__Task__
Please give back word for word the lines below, from the first one through the one with "Fixpoint axis_high (out".

__Data provided__
• • • •
Lemma packed_byte v b old : 
  u8 (Z.lor (Z.lor (Z.land v (Z.shiftl 1 7 - 1)) (Z.shiftl (Z.land b 1) 7)) (Z.shiftl old (7 + 1))) = v mod 128 + 128 * (b mod 2).
Proof. rewrite packed by done. unfold u8, uwrap. change (2 ^ 7) with 128. change (2 ^ (7 + 1)) with 256. change (2 ^ 8) with 256. zlia. Qed.
Lemma packed_half v b old : 
  u8 (Z.lor (Z.lor (Z.land v (Z.shiftl 1 3 - 1)) (Z.shiftl (Z.land b 1) 3)) (Z.shiftl old (3 + 1))) = v mod 8 + 8 * (b mod 2) + 16 * (old mod 16).
Proof. rewrite packed by done. unfold u8, uwrap. change (2 ^ 3) with 8. change (2 ^ (3 + 1)) with 16. change (2 ^ 8) with 256. zlia. Qed.

(** A packet of [7 + 3 * g] bits an axis, as the host takes it apart: the low seven
    bits in a byte per axis, three more bits in half a byte each. *)
Definition axis_part (out : gmap Z Z) (axis : Z) (k : nat) : Z :=
  if axis =? 0 then out.[2 + Z.of_nat k] / 16 mod 8 else out.[2 + Z.of_nat k] mod 8.
Fixpoint axis_high (out : gmap Z Z) (axis : Z) (g : nat) : Z :=
  match g with O => 0 | S g => axis_high out axis g + 2 ^ (7 + 3 * Z.of_nat g) * axis_part out axis g end.
Definition signed (n v : Z) : Z := if v <? 2 ^ (n - 1) then v else v - 2 ^ n.
Definition decode_axis (out : gmap Z Z) (axis : Z) (g : nat) : Z :=
  signed (7 + 3 * Z.of_nat g) (out.[axis] mod 128 + axis_high out axis g).
(** The bit of button [i], 1 when it is not pressed. *)
Definition button_bit (out : gmap Z Z) (i : Z) : bool :=
  if i <? 2 then Z.testbit out.[i] 7 else Z.testbit out.[1 + i / 2] (if Z.even i then 7 else 3).

Lemma half_bytes g : forall fuel p v button buttons out, (g < fuel)%nat ->
  exists out', Mouse.axis_bytes fuel p 3 v button (3 * Z.of_nat g) buttons out = (p + Z.of_nat g, out') /\
    (forall i, i < p \/ p + Z.of_nat g <= i -> out'.[i] = out.[i]) /\
    forall k, (k < g)%nat -> out'.[p + Z.of_nat k] =
      (v / 2 ^ (3 * Z.of_nat k)) mod 8 + 8 * (Z.shiftr buttons (button + 2 * Z.of_nat k) mod 2) + 16 * (out.[p + Z.of_nat k] mod 16).
Proof.
  induction g as [|g IH]; intros fuel p v button buttons out Hf; (destruct fuel as [|fuel]; [lia|]); cbn [Mouse.axis_bytes].
  - exists out. rewrite Z.add_0_r. split; [done|]. split; [done|]. lia.
  - rewrite (proj2 (Z.ltb_lt _ _)) by lia. change (3 =? 7) with false. cbv iota zeta. rewrite packed_half.
    replace (3 * Z.of_nat (S g) - 3) with (3 * Z.of_nat g) by lia. set (out1 := out.[p := _]).
    destruct (IH fuel (p + 1) (Z.shiftr v 3) (button + 2) buttons out1 ltac:(lia)) as (out' & E & Hsame & Hk).
    exists out'. split; [rewrite E; f_equal; lia|]. split.
    + intros i Hi. rewrite Hsame by lia. unfold out1. rewrite rget_rset_ne by lia. done.
    + intros k Hlt. destruct k as [|k].
      * rewrite Hsame by lia. rewrite Z.add_0_r, Z.mul_0_r, Z.add_0_r, Z.pow_0_r, Z.div_1_r. unfold out1. by rewrite rget_rset_eq.
      * replace (p + Z.of_nat (S k)) with (p + 1 + Z.of_nat k) by lia. rewrite Hk by lia. unfold out1. rewrite rget_rset_ne by lia.
        rewrite (Z.shiftr_div_pow2 v 3), (Z.div_div v (2 ^ 3)), <- Z.pow_add_r by lia.
        replace (3 + 3 * Z.of_nat k) with (3 * Z.of_nat (S k)) by lia.
        by replace (button + 2 + 2 * Z.of_nat k) with (button + 2 * Z.of_nat (S k)) by lia.
Qed.

Lemma axis_bytes_eq (g : nat) axis v buttons out : (g <= 3)%nat -> axis = 0 \/ axis = 1 ->
  let bit i := Z.shiftr buttons i mod 2 in
  exists out', Mouse.axis_bytes 6 axis 7 v axis (7 + 3 * Z.of_nat g) buttons out = (2 + Z.of_nat g, out') /\
    out'.[axis] = v mod 128 + 128 * bit axis /\ out'.[1 - axis] = out.[1 - axis] /\
    forall k, (k < g)%nat -> out'.[2 + Z.of_nat k] =
      (v / 2 ^ (7 + 3 * Z.of_nat k)) mod 8 + 8 * bit (axis + 2 * Z.of_nat (S k)) + 16 * (out.[2 + Z.of_nat k] mod 16).
Proof.
  intros Hg Ha bit. cbn [Mouse.axis_bytes]. rewrite (proj2 (Z.ltb_lt _ _)) by lia. change (7 =? 7) with true. cbv iota zeta.
  rewrite packed_byte. replace (7 + 3 * Z.of_nat g - 7) with (3 * Z.of_nat g) by lia. set (out1 := out.[axis := _]).
  destruct (half_bytes g 5 2 (Z.shiftr v 7) (axis + 2) buttons out1 ltac:(lia)) as (out' & E & Hsame & Hk).
  exists out'. split; [exact E|]. split; [|split].
  - rewrite Hsame by lia. unfold out1. by rewrite rget_rset_eq.
  - rewrite Hsame by lia. unfold out1. by rewrite rget_rset_ne by lia.
  - intros k Hlt. rewrite Hk by done. unfold out1. rewrite rget_rset_ne by lia. rewrite (Z.shiftr_div_pow2 v 7), (Z.div_div v (2 ^ 7)), <- Z.pow_add_r by lia.
    by replace (axis + 2 + 2 * Z.of_nat k) with (axis + 2 * Z.of_nat (S k)) by lia.
Qed.

Lemma signed_mod n v : 0 < n -> - 2 ^ (n - 1) <= v < 2 ^ (n - 1) -> signed n (v mod 2 ^ n) = v.
Proof.
  intros Hn Hv. assert (2 ^ n = 2 * 2 ^ (n - 1)) as E by (rewrite <- Z.pow_succ_r by lia; f_equal; lia). unfold signed. rewrite E.
  destruct (Z.leb_spec 0 v).
  - rewrite Z.mod_small by lia. case_if; lia.
  - replace (v mod _) with (v + 2 * 2 ^ (n - 1)); [case_if; lia|]. apply Z.mod_unique_pos with (-1); lia.
Qed.

Lemma high_part out axis v g : (forall k, (k < g)%nat -> axis_part out axis k = (v / 2 ^ (7 + 3 * Z.of_nat k)) mod 8) ->
  v mod 128 + axis_high out axis g = v mod 2 ^ (7 + 3 * Z.of_nat g).
Proof.
  induction g as [|g IH]; intros Hk; cbn [axis_high]; [by rewrite Z.add_0_r|].
  rewrite Z.add_assoc, IH by (intros; apply Hk; lia). rewrite Hk by lia.
  replace (7 + 3 * Z.of_nat (S g)) with (7 + 3 * Z.of_nat g + 3) by lia. rewrite (Z.pow_add_r 2 _ 3) by lia.
  by rewrite Z.rem_mul_r by lia.
Qed.

(** The fields of a byte and of two half bytes. *)
Lemma byte_fields a b : 0 <= a < 128 -> 0 <= b < 2 -> (a + 128 * b) mod 128 = a /\ Z.testbit (a + 128 * b) 7 = (b =? 1).
Proof. intros. rewrite Z.testbit_eqb by lia. change (2 ^ 7) with 128. split; [zlia|]. f_equal. zlia. Qed.

Lemma half_fields a b c d : 0 <= a < 8 -> 0 <= b < 2 -> 0 <= c < 8 -> 0 <= d < 2 -> let x := a + 8 * b + 16 * (c + 8 * d) in
  x mod 8 = a /\ x / 16 mod 8 = c /\ Z.testbit x 3 = (b =? 1) /\ Z.testbit x 7 = (d =? 1).
Proof.
  intros. unfold x. rewrite !Z.testbit_eqb by lia. change (2 ^ 3) with 8. change (2 ^ 7) with 128.
  assert (x / 8 mod 2 = b /\ x / 128 mod 2 = d) as [E1 E2] by (unfold x; zlia). fold x. rewrite E1, E2. unfold x. split_and!; zlia || done.
Qed.

Lemma half_mod a b c : 0 <= a < 8 -> 0 <= b < 2 -> (a + 8 * b + 16 * c) mod 16 = a + 8 * b.
Proof. intros. zlia. Qed.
• • • •
__Exercise answer__
Lemma packed_byte v b old : 
  u8 (Z.lor (Z.lor (Z.land v (Z.shiftl 1 7 - 1)) (Z.shiftl (Z.land b 1) 7)) (Z.shiftl old (7 + 1))) = v mod 128 + 128 * (b mod 2).
Proof. rewrite packed by done. unfold u8, uwrap. change (2 ^ 7) with 128. change (2 ^ (7 + 1)) with 256. change (2 ^ 8) with 256. zlia. Qed.
Lemma packed_half v b old : 
  u8 (Z.lor (Z.lor (Z.land v (Z.shiftl 1 3 - 1)) (Z.shiftl (Z.land b 1) 3)) (Z.shiftl old (3 + 1))) = v mod 8 + 8 * (b mod 2) + 16 * (old mod 16).
Proof. rewrite packed by done. unfold u8, uwrap. change (2 ^ 3) with 8. change (2 ^ (3 + 1)) with 16. change (2 ^ 8) with 256. zlia. Qed.

(** A packet of [7 + 3 * g] bits an axis, as the host takes it apart: the low seven
    bits in a byte per axis, three more bits in half a byte each. *)
Definition axis_part (out : gmap Z Z) (axis : Z) (k : nat) : Z :=
  if axis =? 0 then out.[2 + Z.of_nat k] / 16 mod 8 else out.[2 + Z.of_nat k] mod 8.
Fixpoint axis_high (out : gmap Z Z) (axis : Z) (g : nat) : Z :=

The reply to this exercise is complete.